Holdren hails from the Appalachian Ohio region, and her passion for public health and learning about the stories that patients have has been inspired by her local community. “It’s an inspiration for me in that I do see all the health care disparities in my own community,” she said.

“Primary care is hard to come by, and people end up going to bigger cities for their health care,” Holdren said. I”’d like to try to see how we can understand our health care system and make it better, not just in the access to care but also in overall quality.”

She intends to become a doctor specializing in maternal and child health, and has begun her Lumen Prize and Honors Fellow research into how infant-feeding practices and policies in neonatal intensive care units. Working with her Lumen mentor Aunchalee Palmquist, assistant professor of sociology and anthropology, Holdren is examining how those practices and policies impact the family experience around necrotizing enterocolitis, a medical condition that affects the tissues of the bowels.

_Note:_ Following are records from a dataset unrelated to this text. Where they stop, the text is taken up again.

(* ===== verification/DiGraph.v ===== *)
(** * Directed graphs as the code uses them

    [causal/graph.py] and [knowledge/graph.py] keep a [networkx.DiGraph].  The class
    [DiGraph] lists the operations they call and [DiGraphLaws] what the networkx
    documentation promises of them; the components are proved against the class.
    [dgraph], adjacency as an insertion-ordered dictionary with a saturating search
    for ancestors and descendants, implements it and serves the witnesses. *)
From Stdlib Require Import ZArith QArith Lia Bool Ascii String.
From stdpp Require Import base option sets strings relations list.
From S2P Require Import Prelude.
Local Open Scope nat_scope.

(** [W] is the data of an edge.  [None] stands for the [NetworkXError] of an unknown
    node or edge. *)
Class DiGraph (W G : Type) := {
  nx_empty : G;
  nx_add_node : string → G → G;
  nx_add_edge : string → string → W → G → G;
  nx_remove_node : string → G → option G;
  nx_remove_edge : string → string → G → option G;
  nx_nodes : G → list string;
  nx_edges : G → list (string * string);
  get_edge_data : G → string → string → option W;
  predecessors : G → string → option (list string);
  successors : G → string → option (list string);
  ancestors : G → string → option (list string);
  descendants : G → string → option (list string);
  is_directed_acyclic_graph : G → bool;
}.

Section edge.
Context `{DiGraph W G}.

Definition edge (g : G) (u v : string) : Prop := is_Some (get_edge_data g u v).
Definition acyclic (g : G) : Prop := ∀ n, ¬ tc (edge g) n n.
Definition has_edge (g : G) (u v : string) : bool := bool_decide (edge g u v).

(** A query about one node: unknown nodes raise, known ones get the duplicate-free list
    of the nodes that satisfy [P]. *)
Definition answers (g : G) (f : G → string → option (list string)) (P : string → string → Prop) : Prop :=
  ∀ n, (n ∉ nx_nodes g → f g n = None)
     ∧ (n ∈ nx_nodes g → ∃ l, f g n = Some l ∧ NoDup l ∧ ∀ x, x ∈ l ↔ P x n).
End edge.

Class DiGraphLaws W G `{!DiGraph W G} := {
  empty_nodes : nx_nodes nx_empty = [];
  empty_edges : ∀ u v, get_edge_data nx_empty u v = None;
  add_node_nodes : ∀ n g x, x ∈ nx_nodes (nx_add_node n g) ↔ x = n ∨ x ∈ nx_nodes g;
  add_node_edges : ∀ n g u v, get_edge_data (nx_add_node n g) u v = get_edge_data g u v;
  add_edge_nodes : ∀ a b w g x, x ∈ nx_nodes (nx_add_edge a b w g) ↔ x = a ∨ x = b ∨ x ∈ nx_nodes g;
  add_edge_edges : ∀ a b w g u v,
    get_edge_data (nx_add_edge a b w g) u v = if decide ((u, v) = (a, b)) then Some w else get_edge_data g u v;
  remove_node_none : ∀ n g, nx_remove_node n g = None ↔ n ∉ nx_nodes g;
  remove_node_nodes : ∀ n g g' x, nx_remove_node n g = Some g' → x ∈ nx_nodes g' ↔ x ≠ n ∧ x ∈ nx_nodes g;
  remove_node_edges : ∀ n g g' u v, nx_remove_node n g = Some g' →
    get_edge_data g' u v = if decide (u = n ∨ v = n) then None else get_edge_data g u v;
  remove_edge_none : ∀ a b g, nx_remove_edge a b g = None ↔ ¬ edge g a b;
  remove_edge_nodes : ∀ a b g g' x, nx_remove_edge a b g = Some g' → x ∈ nx_nodes g' ↔ x ∈ nx_nodes g;
  remove_edge_edges : ∀ a b g g' u v, nx_remove_edge a b g = Some g' →
    get_edge_data g' u v = if decide ((u, v) = (a, b)) then None else get_edge_data g u v;
  nx_edges_spec : ∀ g u v, (u, v) ∈ nx_edges g ↔ edge g u v;
  predecessors_spec : ∀ g, answers g predecessors (λ x n, edge g x n);
  successors_spec : ∀ g, answers g successors (λ x n, edge g n x);
  edge_nodes : ∀ g u v, edge g u v → u ∈ nx_nodes g ∧ v ∈ nx_nodes g;
  ancestors_spec : ∀ g, answers g ancestors (λ x n, x ≠ n ∧ tc (edge g) x n);
  descendants_spec : ∀ g, answers g descendants (λ x n, x ≠ n ∧ tc (edge g) n x);
  is_dag_spec : ∀ g, is_directed_acyclic_graph g = true ↔ acyclic g;
}.

(** ** Saturation: everything a relation reaches inside a finite universe *)
Section reach.
Context {A : Type} `{EqDecision A} (R : A → A → Prop) `{!RelDecision R} (univ : list A).

Definition expand (seen : list A) : list A :=
  seen ++ filter (λ y, y ∉ seen ∧ Exists (λ x, R x y) seen) univ.

Definition reach (n : A) : list A := Nat.iter (S (length univ)) expand (filter (R n) univ).

Definition closed (l : list A) : Prop := ∀ x y, x ∈ l → R x y → y ∈ univ → y ∈ l.

Hypothesis univ_nodup : NoDup univ.

Lemma expand_invariant n seen :
  NoDup seen ∧ (∀ x, x ∈ seen → x ∈ univ ∧ tc R n x) →
  NoDup (expand seen) ∧ (∀ x, x ∈ expand seen → x ∈ univ ∧ tc R n x).
Proof using univ_nodup.
  intros [Hnd Hin]. unfold expand. split.
  - apply NoDup_app. split; [done|]. split; [|by apply NoDup_filter].
    intros x Hx (Hx2 & _)%list_elem_of_filter. naive_solver.
  - intros x [Hx|Hx]%elem_of_app; [by apply Hin|].
    apply list_elem_of_filter in Hx as ((_ & (y & Hy & Hr)%Exists_exists) & Hu). split; [done|].
    destruct (Hin y Hy) as [_ Ht]. eapply tc_r; [exact Ht|done].
Qed.

Lemma reach_invariant n k :
  let l := Nat.iter k expand (filter (R n) univ) in
  NoDup l ∧ (∀ x, x ∈ l → x ∈ univ ∧ tc R n x).
Proof using univ_nodup.
  induction k as [|k IH]; cbn; [|by apply expand_invariant].
  split; [by apply NoDup_filter|]. intros x (? & ?)%list_elem_of_filter. split; [done|by apply tc_once].
Qed.

Lemma expand_progress l : closed l ∨ length l < length (expand l).
Proof using.
  unfold expand. destruct (filter _ univ) as [|y t] eqn:E; [|right; rewrite length_app; cbn; lia].
  left. intros x y Hx Hr Hu. destruct (decide (y ∈ l)) as [|Hn]; [done|].
  assert (y ∈ @nil A) as Hin; [|by apply not_elem_of_nil in Hin].
  rewrite <- E. apply list_elem_of_filter. split; [|done]. split; [done|].
  apply Exists_exists. eauto.
Qed.

Lemma expand_closed l : closed l → closed (expand l).
Proof using.
  intros Hc x y [Hx|Hx]%elem_of_app Hr Hu; unfold expand; apply elem_of_app; [left; eauto|].
  apply list_elem_of_filter in Hx as ((Hx & (z & Hz & Hzx)%Exists_exists) & Hxu).
  destruct Hx. eauto.
Qed.

Lemma reach_closed n : closed (reach n).
Proof using univ_nodup.
  assert (∀ k, closed (Nat.iter k expand (filter (R n) univ)) ∨ k ≤ length (Nat.iter k expand (filter (R n) univ))) as H.
  { induction k as [|k IH]; [right; lia|].
    change (Nat.iter (S k) expand (filter (R n) univ)) with (expand (Nat.iter k expand (filter (R n) univ))).
    destruct IH as [IH|IH]; [left; by apply expand_closed|]. revert IH.
    generalize (Nat.iter k expand (filter (R n) univ)) as l. intros l IH.
    destruct (expand_progress l); [left; by apply expand_closed|right; lia]. }
  destruct (H (S (length univ))) as [|Hlen]; [done|].
  destruct (reach_invariant n (S (length univ))) as [Hnd Hin].
  apply (NoDup_submseteq _ univ) in Hnd; [|intros x Hx; by apply Hin].
  apply submseteq_length in Hnd. lia.
Qed.

(** When the relation stays inside the universe, [reach] is exactly its transitive
    closure. *)
Lemma elem_of_reach n x : (∀ u v, R u v → v ∈ univ) → x ∈ reach n ↔ tc R n x.
Proof using univ_nodup.
  intros Hu. split; [intros Hx; by apply (reach_invariant n (S (length univ)))|].
  intros Ht. pose proof (reach_closed n) as Hc.
  assert (∀ y, R n y → y ∈ reach n) as Hs.
  { intros y Hy. unfold reach. generalize (S (length univ)) as k.
    induction k as [|k IH]; cbn; [apply list_elem_of_filter; eauto|]. unfold expand at 1.
    apply elem_of_app. by left. }
  clear - Ht Hc Hs Hu. revert Hc Hs. generalize (reach n). intros l Hl.
  induction Ht as [a b Hab|a b c Hab Hbc IH]; intros Hs; [by apply Hs|].
  apply IH. intros y Hy. eapply Hl; [by apply Hs|exact Hy|by eapply Hu].
Qed.

Lemma reach_nodup n : NoDup (reach n).
Proof using univ_nodup. by destruct (reach_invariant n (S (length univ))). Qed.
End reach.

(** ** An implementation

    The nodes are those added and the ends of the edges. *)
Record dgraph (W : Type) := mkDgraph {
  added : list string;
  dedges : list (string * string * W);
}.
Arguments mkDgraph {W} _ _.
Arguments added {W} _.
Arguments dedges {W} _.

Section dgraph.
Context {W : Type}.
Implicit Types g : dgraph W.

Definition dnodes g : list string := remove_dups (added g ++ map (λ p, p.1.1) (dedges g) ++ map (λ p, p.1.2) (dedges g)).

Definition dedge_data g (u v : string) : option W := dget (u, v) (dedges g).
Definition dedge g (u v : string) : Prop := is_Some (dedge_data g u v).

#[local] Instance dedge_dec g : RelDecision (dedge g).
Proof. intros u v. unfold dedge. apply _. Defined.

#[local] Instance dedge_rev_dec g : RelDecision (λ u v, dedge g v u).
Proof. intros u v. unfold dedge. apply _. Defined.

Definition dremove_node (n : string) g : option (dgraph W) :=
  if decide (n ∈ dnodes g)
  then Some (mkDgraph (filter (λ x, x ≠ n) (dnodes g)) (filter (λ p, ¬ (p.1.1 = n ∨ p.1.2 = n)) (dedges g)))
  else None.

Definition dremove_edge (a b : string) g : option (dgraph W) :=
  if decide (dedge g a b) then Some (mkDgraph (dnodes g) (filter (λ p, p.1 ≠ (a, b)) (dedges g))) else None.

Definition ask g (f : string → list string) (n : string) : option (list string) :=
  if decide (n ∈ dnodes g) then Some (f n) else None.

#[global] Instance dgraph_digraph : DiGraph W (dgraph W) := {
  nx_empty := mkDgraph [] [];
  nx_add_node n g := mkDgraph (added g ++ [n]) (dedges g);
  nx_add_edge a b w g := mkDgraph (added g) (dset (a, b) w (dedges g));
  nx_remove_node := dremove_node;
  nx_remove_edge := dremove_edge;
  nx_nodes := dnodes;
  nx_edges g := remove_dups (dedges g).*1;
  get_edge_data := dedge_data;
  predecessors g := ask g (λ n, filter (λ x, dedge g x n) (dnodes g));
  successors g := ask g (λ n, filter (dedge g n) (dnodes g));
  ancestors g := ask g (λ n, filter (λ x, x ≠ n) (reach (λ u v, dedge g v u) (dnodes g) n));
  descendants g := ask g (λ n, filter (λ x, x ≠ n) (reach (dedge g) (dnodes g) n));
  is_directed_acyclic_graph g := forallb (λ n, bool_decide (n ∉ reach (dedge g) (dnodes g) n)) (dnodes g);
}.

Lemma dget_filter (P : string * string → Prop) `{!∀ k, Decision (P k)} (d : list (string * string * W)) k
    (f : string * string * W → Prop) `{!∀ p, Decision (f p)} :
  (∀ p, f p ↔ P p.1) → dget k (filter f d) = if decide (P k) then dget k d else None.
Proof.
  intros Hf. induction d as [|[k' v] d IH]; [by case_decide|]. rewrite filter_cons.
  specialize (Hf (k', v)). cbn in Hf.
  destruct (decide (f (k', v))) as [Hp|Hp]; rewrite ?dget_cons, IH; destruct (decide (k = k')) as [->|];
    repeat case_decide; tauto.
Qed.

Lemma dedge_iff g u v : dedge g u v ↔ (u, v) ∈ (dedges g).*1.
Proof. apply dget_is_Some. Qed.

Lemma elem_of_dnodes g x : x ∈ dnodes g ↔ x ∈ added g ∨ ∃ y, dedge g x y ∨ dedge g y x.
Proof.
  unfold dnodes. rewrite elem_of_remove_dups, !elem_of_app. setoid_rewrite dedge_iff.
  rewrite !list_elem_of_fmap. split.
  - intros [?|[([[a b] w] & -> & H)|([[a b] w] & -> & H)]]; [by left| |]; right; cbn.
    + exists b. left. apply list_elem_of_fmap. by exists (a, b, w).
    + exists a. right. apply list_elem_of_fmap. by exists (a, b, w).
  - intros [?|[y [([[a b] w] & E & H)%list_elem_of_fmap|([[a b] w] & E & H)%list_elem_of_fmap]]]; [by left| |];
      cbn in E; simplify_eq; right; [left|right]; by exists (a, b, w).
Qed.

Lemma dedge_nodes g u v : dedge g u v → u ∈ dnodes g ∧ v ∈ dnodes g.
Proof. rewrite !elem_of_dnodes. intros H. split; right; eauto. Qed.

Lemma dnodes_nodup g : NoDup (dnodes g).
Proof. apply NoDup_remove_dups. Qed.

Lemma ask_answers g f P :
  (∀ n, NoDup (f g n) ∧ ∀ x, x ∈ f g n ↔ P x n) → answers g (λ g, ask g (f g)) P.
Proof.
  intros H n. unfold ask. cbn [nx_nodes dgraph_digraph]. split; intros Hn; case_decide; try done.
  destruct (H n). eauto.
Qed.

Lemma tc_reverse (R : string → string → Prop) x y : tc (λ u v, R v u) x y ↔ tc R y x.
Proof.
  split; (induction 1 as [? ? H|? ? ? H _ IH]; [by apply tc_once|eapply tc_r; [exact IH|exact H]]).
Qed.

Lemma tc_dedge_nodes g x y : tc (dedge g) x y → x ∈ dnodes g ∧ y ∈ dnodes g.
Proof. induction 1 as [x y H|x y z H _ IH]; destruct (dedge_nodes g x y H); naive_solver. Qed.

#[global] Instance dgraph_laws : DiGraphLaws W (dgraph W).
Proof.
  split; unfold edge, acyclic; cbn [nx_empty nx_add_node nx_add_edge nx_remove_node nx_remove_edge nx_nodes nx_edges
    get_edge_data predecessors successors ancestors descendants is_directed_acyclic_graph dgraph_digraph].
  - done.
  - done.
  - intros n g x. rewrite !elem_of_dnodes. unfold dedge, dedge_data. cbn. rewrite elem_of_app, list_elem_of_singleton. naive_solver.
  - done.
  - intros a b w g x. rewrite !elem_of_dnodes. unfold dedge, dedge_data. cbn. setoid_rewrite dget_dset. split.
    + intros [?|[y [H|H]]]; [auto|case_decide; naive_solver..].
    + intros [->|[->|[?|[y H]]]]; [right; exists b; left; by rewrite decide_True|right; exists a; right; by rewrite decide_True|auto|].
      right. exists y. destruct H; [left|right]; by case_decide.
  - intros a b w g u v. unfold dedge_data. cbn. rewrite dget_dset. done.
  - intros n g. unfold dremove_node. by case_decide.
  - intros n g g' x. unfold dremove_node. case_decide; [|done]. intros [= <-]. rewrite (elem_of_dnodes (mkDgraph _ _)).
    unfold dedge, dedge_data. cbn. rewrite list_elem_of_filter.
    setoid_rewrite (dget_filter (λ k, ¬ (k.1 = n ∨ k.2 = n))); [|done..]. split; [|auto].
    intros [?|[y [Hy|Hy]]]; [done| |]; (case_decide as Hd; [|by destruct Hy]); cbn in Hd;
      (split; [intros ->; by destruct Hd; auto|]); apply elem_of_dnodes; eauto.
  - intros n g g' u v. unfold dremove_node. case_decide; [|done]. intros [= <-]. unfold dedge_data. cbn.
    rewrite (dget_filter (λ k, ¬ (k.1 = n ∨ k.2 = n))); [|done]. cbn. repeat case_decide; tauto.
  - intros a b g. unfold dremove_edge, dedge. case_decide; naive_solver.
  - intros a b g g' x. unfold dremove_edge. case_decide; [|done]. intros [= <-]. rewrite (elem_of_dnodes (mkDgraph _ _)).
    unfold dedge, dedge_data. cbn. setoid_rewrite (dget_filter (λ k, k ≠ (a, b))); [|done..]. split; [|auto].
    intros [?|[y [Hy|Hy]]]; [done| |]; (case_decide; [|by destruct Hy]); apply elem_of_dnodes; eauto.
  - intros a b g g' u v. unfold dremove_edge. case_decide; [|done]. intros [= <-]. unfold dedge_data. cbn.
    rewrite (dget_filter (λ k, k ≠ (a, b))); [|done]. repeat case_decide; congruence.
  - intros g u v. rewrite elem_of_remove_dups. symmetry. apply dedge_iff.
  - intros g. apply ask_answers. intros n. split; [apply NoDup_filter, dnodes_nodup|].
    intros x. rewrite list_elem_of_filter. split; [tauto|]. intros Hx. split; [done|]. by apply (dedge_nodes g x n).
  - intros g. apply ask_answers. intros n. split; [apply NoDup_filter, dnodes_nodup|].
    intros x. rewrite list_elem_of_filter. split; [tauto|]. intros Hx. split; [done|]. by apply (dedge_nodes g n x).
  - apply dedge_nodes.
  - intros g. apply ask_answers. intros n. split; [apply NoDup_filter, reach_nodup, dnodes_nodup|].
    intros x. rewrite list_elem_of_filter, elem_of_reach, tc_reverse; [done|apply dnodes_nodup|].
    intros u v. apply dedge_nodes.
  - intros g. apply ask_answers. intros n. split; [apply NoDup_filter, reach_nodup, dnodes_nodup|].
    intros x. rewrite list_elem_of_filter, elem_of_reach; [done|apply dnodes_nodup|].
    intros u v. apply dedge_nodes.
  - intros g. rewrite forallb_forall. split; intros H n Hn.
    + assert (n ∈ dnodes g) as Hin by (by apply (tc_dedge_nodes g n n)).
      apply list_elem_of_In, H, bool_decide_eq_true in Hin. apply Hin, elem_of_reach; [apply dnodes_nodup| |done].
      intros u v. apply dedge_nodes.
    + apply bool_decide_eq_true. rewrite elem_of_reach; [apply H|apply dnodes_nodup|]. intros u v. apply dedge_nodes.
Qed.
End dgraph.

Elon has been formative in allowing her to pursue her dual passions of anthropology and medicine, Holdren said. “I’ve always been interested in not just wanting to go into medicine and be a scientist,” she said, “but also training myself to be a good person who can be empathetic and capture the human experience around how we think about sickness and health care.”

“It’s been really beneficial for me to feel like there’s a place to talk about where those two fields intersect and people want to make it better,” Holdren said.

Along with her research, Holdren is a member of Kappa Delta, serves as  the 2017 executive director of collaboration and outreach at EV!, and is a student coordinator at Open Door Clinic in Burlington.